Zudem könnten die heimischen (gemeinnützigen) Wettbewerber im Bereich Wohnimmobilien größtenteils auf überdurchschnittliche Instandhaltungsbudgets zurückgreifen, sodass ihre Wohnungen in einem sehr attraktiven Zustand seien. Aufgrund der Sozialcharta und dem breit gestreuten Portfolio würden die Analysten mittelfristig kein wesentliches Synergiepotenzial sehen. Ein wichtiger Treiber für den positiven FFO-Einfluss sei der hohe Leverage von DKBI (LTV 75,5%). Die Analysten würden ihre Schätzungen nach der Entscheidung über den DKBI-Verkauf anpassen.
TAG wolle EUR 100 Mio. als Konsolidierungsgewinn buchen, wodurch sich die stillen Lasten in TAGs NAV weiter erhöhen würden, da die externe Bewertung von EUR 1,06 Mrd. (Multiplikator 14,5) angesichts der Portfoliobewertungen von GSW Immobilien (ISIN DE000GSW1111/ WKN GSW111) und Deutsche Wohnen (ISIN DE000A0HN5C6/ WKN A0HN5C) mit ca. 14,5 (Metropolregionen mit wachsender Bevölkerung) zu hoch sei. Mitte/Ende März werde das Ergebnis der Ausschreibung veröffentlicht. Da sich TAGs Standortqualität mit der Akquisition der DKBI weiter verschlechtere und die Cashflow- Nachhaltigkeit durch die hohen Leerstandsrisiken schwächer werde, sei die erwartete FFORendite von 7% (2013e) nicht sonderlich attraktiv (z.B. GAGFAH (ISIN LU0269583422/ WKN A0LBDT): 7,3%).
Die Analysten von Warburg Research bekräftigen ihre Verkaufsempfehlung für die Aktie von TAG Immobilien. Das Kursziel sehe man nach wie vor bei 5,50 EUR. (Analyse vom 07.03.2012) (07.03.2012/ac/a/nw)

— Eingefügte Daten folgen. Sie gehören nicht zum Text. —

(* ===== verification/Capability.v ===== *)
(** * Capabilities of toolsets (stellar-agent-toolsets, [capability.rs], [error.rs])

    The closed set of capabilities, their tokens, and the sets of them as the
    manifest of a toolset writes them and as a pin record stores them. *)

From S2P Require Import Prelude RustStr Json.
From stdpp Require Import options.

Local Open Scope string_scope.
Local Open Scope list_scope.
Local Open Scope Z_scope.

Inductive ToolsetFormatError :=
| TfIo (detail : string)
| ToolsetFileTooLarge (size cap : Z)
| NotUtf8
| MissingFrontmatter
| MalformedFrontmatter (detail : string)
| YamlAnchorsForbidden
| FrontmatterTooDeep
| DuplicateKey (key : string)
| ReservedMetadataKey (key : string)
| MissingName
| NameEmpty
| NameTooLong
| NameInvalidChar
| NameLeadingTrailingHyphen
| NameConsecutiveHyphens
| NameDirMismatch (name dir : string)
| MissingDescription
| DescriptionEmpty
| DescriptionTooLong
| CompatibilityTooLong
| CapabilityTokenInvalidChar (token : string)
| UnknownCapability (token : string)
| BareSignTransactionForbidden
| CapabilityManifestMalformed (detail : string).

Definition CAPABILITY_KEY : string := "stellar-agent-capabilities".
Definition RESERVED_PREFIX : string := "stellar-agent-".
Definition SIGN_TRANSACTION_TOKEN : string := "sign-transaction".
Definition SIGN_PAYMENT_TOKEN : string := "sign-payment".
Definition SIGN_RULE_CREATE_TOKEN : string := "sign-rule-create".

Inductive Capability :=
| ReadBalance
| ProposeTransaction
| SuggestDestination
| ObserveEvent
| SignPayment
| ReadRules
| SignRuleCreate.

#[export] Instance Capability_eq_dec : EqDecision Capability.
Proof. solve_decision. Defined.

Definition ALL_CAPABILITIES : list Capability :=
  [ReadBalance; ProposeTransaction; SuggestDestination; ObserveEvent; SignPayment; ReadRules;
   SignRuleCreate].

Definition is_key_touching (c : Capability) : bool :=
  match c with
  | ReadBalance => false
  | ProposeTransaction => false
  | SuggestDestination => false
  | ObserveEvent => false
  | SignPayment => true
  | ReadRules => false
  | SignRuleCreate => true
  end.

Definition Capability_to_string (c : Capability) : string :=
  match c with
  | ReadBalance => "read-balance"
  | ProposeTransaction => "propose-transaction"
  | SuggestDestination => "suggest-destination"
  | ObserveEvent => "observe-event"
  | SignPayment => "sign-payment"
  | ReadRules => "read-rules"
  | SignRuleCreate => "sign-rule-create"
  end.

(** ** Sets

    A [BTreeSet<Capability>]: the list in the order of the declaration. *)
Definition CapabilitySet : Type := list Capability.

Definition cap_index (c : Capability) : Z :=
  match c with
  | ReadBalance => 0 | ProposeTransaction => 1 | SuggestDestination => 2 | ObserveEvent => 3
  | SignPayment => 4 | ReadRules => 5 | SignRuleCreate => 6
  end.

Fixpoint set_insert (c : Capability) (s : CapabilitySet) : CapabilitySet :=
  match s with
  | [] => [c]
  | d :: s' =>
      if cap_index c <? cap_index d then c :: s
      else if cap_index c =? cap_index d then s
      else d :: set_insert c s'
  end.

Definition set_contains (s : CapabilitySet) (c : Capability) : bool :=
  existsb (fun d => bool_decide (d = c)) s.

Definition is_valid_token_char (a : ascii) : bool :=
  is_ascii_lower a || is_ascii_digit a || bool_decide (a = "-"%char).

Definition match_capability_token (token : string) : result ToolsetFormatError Capability :=
  if bool_decide (token = SIGN_TRANSACTION_TOKEN) then Err BareSignTransactionForbidden
  else if bool_decide (token = "read-balance") then Ok ReadBalance
  else if bool_decide (token = "propose-transaction") then Ok ProposeTransaction
  else if bool_decide (token = "suggest-destination") then Ok SuggestDestination
  else if bool_decide (token = "observe-event") then Ok ObserveEvent
  else if bool_decide (token = SIGN_PAYMENT_TOKEN) then Ok SignPayment
  else if bool_decide (token = "read-rules") then Ok ReadRules
  else if bool_decide (token = SIGN_RULE_CREATE_TOKEN) then Ok SignRuleCreate
  else Err (UnknownCapability token).

Fixpoint parse_tokens (tokens : list string) (set : CapabilitySet)
  : result ToolsetFormatError CapabilitySet :=
  match tokens with
  | [] => Ok set
  | token :: rest =>
      if negb (str_all is_valid_token_char token) then Err (CapabilityTokenInvalidChar token)
      else
      cap ← match_capability_token token;
      parse_tokens rest (set_insert cap set)
  end.

Definition parse_capability_value (value : string) : result ToolsetFormatError CapabilitySet :=
  parse_tokens (split_ascii_whitespace value) [].

(** ** In a record *)

Definition CapabilitySet_serialize (s : CapabilitySet) : JsonValue :=
  JArray ((fun c => JString (Capability_to_string c)) <$> s).

(** The elements in order; a token this version does not know is left out, and a
    bare [sign-transaction] makes the record malformed.  The texts of the other
    errors are those of [serde] and not kept. *)
Fixpoint deserialize_tokens (elements : list JsonValue) (set : CapabilitySet)
  : result string CapabilitySet :=
  match elements with
  | [] => Ok set
  | JString token :: rest =>
      if negb (str_all is_valid_token_char token)
      then Err ("capability token '" +:+ token +:+ "' contains characters outside [a-z0-9-]")
      else match match_capability_token token with
           | Ok cap => deserialize_tokens rest (set_insert cap set)
           | Err (UnknownCapability _) => deserialize_tokens rest set
           | Err BareSignTransactionForbidden =>
               Err ("capability token 'sign-transaction' is forbidden in a stored record; "
                    +:+ "the record is structurally malformed")
           | Err _ => Err ("invalid capability token '" +:+ token +:+ "'")
           end
  | _ :: _ => Err "invalid type: expected a string"
  end.

Definition CapabilitySet_deserialize (v : JsonValue) : result string CapabilitySet :=
  match v with
  | JArray elements => deserialize_tokens elements []
  | _ => Err "invalid type: expected an array of capability token strings"
  end.

(** ** Lemmas *)

Lemma match_token_exact token c :
  match_capability_token token = Ok c <-> token = Capability_to_string c.
Proof.
  split.
  - unfold match_capability_token. intros H. by repeat (case_bool_decide; [by simplify_eq/=|]).
  - intros ->. by destruct c.
Qed.

Lemma cap_index_inj c d : cap_index c = cap_index d -> c = d.
Proof. by destruct c, d. Qed.

Lemma elem_of_set_insert c d s : d ∈ set_insert c s <-> d = c \/ d ∈ s.
Proof.
  induction s as [|x s IH]; simpl; [set_solver|].
  destruct (_ <? _); [set_solver|]. destruct (Z.eqb_spec (cap_index c) (cap_index x)) as [->%cap_index_inj|].
  - set_solver.
  - rewrite !elem_of_cons, IH. naive_solver.
Qed.

Lemma set_contains_spec s c : set_contains s c = true <-> c ∈ s.
Proof.
  unfold set_contains. rewrite existsb_exists. split.
  - intros (d & Hd & ->%bool_decide_eq_true). by apply list_elem_of_In.
  - intros H. exists c. split; [by apply list_elem_of_In|by apply bool_decide_eq_true].
Qed.

(** Sets are strictly increasing lists. *)
Definition set_ok (s : CapabilitySet) : Prop := StronglySorted (fun c d => cap_index c < cap_index d) s.

Lemma set_insert_last c s :
  Forall (fun d => cap_index d < cap_index c) s -> set_insert c s = s ++ [c].
Proof.
  induction 1 as [|d s Hd _ IH]; [done|]. simpl.
  rewrite (proj2 (Z.ltb_ge _ _)), (proj2 (Z.eqb_neq _ _)) by lia. by rewrite IH.
Qed.

Lemma set_insert_ok c s : set_ok s -> set_ok (set_insert c s).
Proof.
  induction 1 as [|d s Hs IH Hd]; simpl; [repeat constructor|].
  destruct (Z.ltb_spec (cap_index c) (cap_index d)).
  - repeat constructor; try done. eapply Forall_impl; [exact Hd|]. simpl. lia.
  - destruct (Z.eqb_spec (cap_index c) (cap_index d)); [by constructor|]. constructor; [done|].
    apply Forall_forall. intros x [->|Hx]%elem_of_set_insert; [lia|]. rewrite Forall_forall in Hd. by apply Hd.
Qed.

Lemma token_chars c : str_all is_valid_token_char (Capability_to_string c) = true.
Proof. by destruct c. Qed.

Lemma parse_tokens_spec tokens set s :
  parse_tokens tokens set = Ok s ->
  exists caps, tokens = Capability_to_string <$> caps /\ (forall c, c ∈ s <-> c ∈ set \/ c ∈ caps).
Proof.
  revert set. induction tokens as [|t tokens IH]; intros set H; simpl in H.
  - injection H as <-. exists []. set_solver.
  - destruct (negb _); [done|]. apply res_bind_Ok in H as (c & ->%match_token_exact & H).
    apply IH in H as (caps & -> & Hs). exists (c :: caps). split; [done|]. intros d. rewrite Hs.
    rewrite elem_of_set_insert, elem_of_cons. naive_solver.
Qed.

Lemma parse_tokens_Ok caps set :
  parse_tokens (Capability_to_string <$> caps) set = Ok (foldl (fun s c => set_insert c s) set caps).
Proof.
  revert set. induction caps as [|c caps IH]; intros set; [done|]. simpl.
  rewrite token_chars. cbn [negb]. rewrite (proj2 (match_token_exact _ c) eq_refl). simpl. apply IH.
Qed.

Lemma foldl_insert_sorted s t :
  set_ok (t ++ s) -> foldl (fun s c => set_insert c s) t s = t ++ s.
Proof.
  revert t. induction s as [|c s IH]; intros t H; [by rewrite app_nil_r|]. simpl.
  rewrite set_insert_last, IH; [by rewrite <- app_assoc|by rewrite <- app_assoc|].
  clear IH. induction t as [|d t IH]; [constructor|]. simpl in H. apply StronglySorted_inv in H as [H Hd].
  constructor; [|by apply IH]. rewrite Forall_forall in Hd. apply Hd. set_solver.
Qed.

Lemma set_ext s t : set_ok s -> set_ok t -> (forall c, c ∈ s <-> c ∈ t) -> s = t.
Proof.
  intros Hs. revert t. induction Hs as [|c s Hs IH Hc]; intros t Ht He.
  - destruct t as [|d t]; [done|]. exfalso. specialize (He d). set_solver.
  - destruct t as [|d t]; [specialize (He c); set_solver|].
    apply StronglySorted_inv in Ht as [Ht Hd]. rewrite Forall_forall in Hc, Hd.
    assert (Hct : c ∈ d :: t) by (apply He; left). assert (Hds : d ∈ c :: s) by (apply He; left).
    apply elem_of_cons in Hct as [<-|Hct].
    2:{ apply elem_of_cons in Hds as [->|Hds]; [by specialize (Hd c Hct); lia|].
        specialize (Hc d Hds). specialize (Hd c Hct). lia. }
    f_equal. apply IH; [done|]. intros x. specialize (He x). rewrite !elem_of_cons in He.
    split; intros Hx.
    + destruct (proj1 He) as [->|]; [by right| |done]. specialize (Hc c Hx). lia.
    + destruct (proj2 He) as [->|]; [by right| |done]. specialize (Hd c Hx). lia.
Qed.

Lemma foldl_insert_ok caps set :
  set_ok set -> set_ok (foldl (fun s c => set_insert c s) set caps).
Proof. revert set. induction caps as [|c caps IH]; intros set H; [done|]. by apply IH, set_insert_ok. Qed.

Lemma parse_tokens_ok tokens set s : set_ok set -> parse_tokens tokens set = Ok s -> set_ok s.
Proof.
  revert set. induction tokens as [|t tokens IH]; intros set Hs H; simpl in H; [by simplify_eq|].
  destruct (negb _); [done|]. apply res_bind_Ok in H as (c & _ & H).
  by apply (IH (set_insert c set)); [apply set_insert_ok|].
Qed.

#[export] Instance to_string_inj : Inj (=) (=) Capability_to_string.
Proof. by intros [] []. Qed.

Lemma tokens_of_caps (tokens : list string) :
  (forall t, t ∈ tokens -> exists c, t = Capability_to_string c) ->
  exists caps, tokens = Capability_to_string <$> caps.
Proof.
  induction tokens as [|t tokens IH]; intros H; [by exists []|].
  destruct (H t) as [c ->]; [left|]. destruct IH as [caps ->]; [|by exists (c :: caps)].
  intros t Ht. apply H. by right.
Qed.

(** A manifest declares exactly the capabilities it names: the value is accepted if and
    only if each of its words is the token of a capability, and yields the set of
    these, in order; a bare [sign-transaction] or an unknown word refuses the manifest. *)
Theorem declared_capabilities_exact value s :
  parse_capability_value value = Ok s <->
  (forall t, t ∈ split_ascii_whitespace value -> exists c, t = Capability_to_string c) /\
  set_ok s /\ forall c, c ∈ s <-> Capability_to_string c ∈ split_ascii_whitespace value.
Proof.
  unfold parse_capability_value. generalize (split_ascii_whitespace value) as tokens. intros tokens.
  assert (Hin : forall (caps : list Capability) c, Capability_to_string c ∈ Capability_to_string <$> caps <-> c ∈ caps).
  { intros caps c. rewrite list_elem_of_fmap. split; [by intros (d & ->%to_string_inj & ?)|by exists c]. }
  split.
  - intros H. pose proof (parse_tokens_spec _ _ _ H) as (caps & -> & Hs). split_and!.
    + intros t (c & -> & _)%list_elem_of_fmap. by exists c.
    + eapply parse_tokens_ok; [|exact H]. constructor.
    + intros c. rewrite Hs, Hin. set_solver.
  - intros (Ht & Hs & He). apply tokens_of_caps in Ht as [caps ->]. rewrite parse_tokens_Ok. f_equal.
    apply set_ext; [apply foldl_insert_ok; constructor|done|]. intros c. rewrite He, Hin.
    pose proof (parse_tokens_spec _ _ _ (parse_tokens_Ok caps [])) as (caps' & Hc & ->).
    apply (inj (fmap Capability_to_string)) in Hc as <-. set_solver.
Qed.

Lemma deserialize_tokens_Ok caps set :
  deserialize_tokens ((fun c => JString (Capability_to_string c)) <$> caps) set
  = Ok (foldl (fun s c => set_insert c s) set caps).
Proof.
  revert set. induction caps as [|c caps IH]; intros set; [done|]. simpl.
  rewrite token_chars. cbn [negb]. rewrite (proj2 (match_token_exact _ c) eq_refl). simpl. apply IH.
Qed.

(** A stored set is read back. *)
Lemma capability_set_roundtrip s :
  set_ok s -> CapabilitySet_deserialize (CapabilitySet_serialize s) = Ok s.
Proof.
  intros Hs. simpl. rewrite deserialize_tokens_Ok. f_equal. by apply (foldl_insert_sorted s []).
Qed.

Offenlegung von möglichen Interessenskonflikten:
Das Wertpapierdienstleistungsunternehmen oder ein mit ihm verbundenes Unternehmen handeln regelmäßig in Aktien des analysierten Unternehmens. Weitere möglichen Interessenskonflikte können Sie auf der Site des Erstellers/ der Quelle der Analyse einsehen.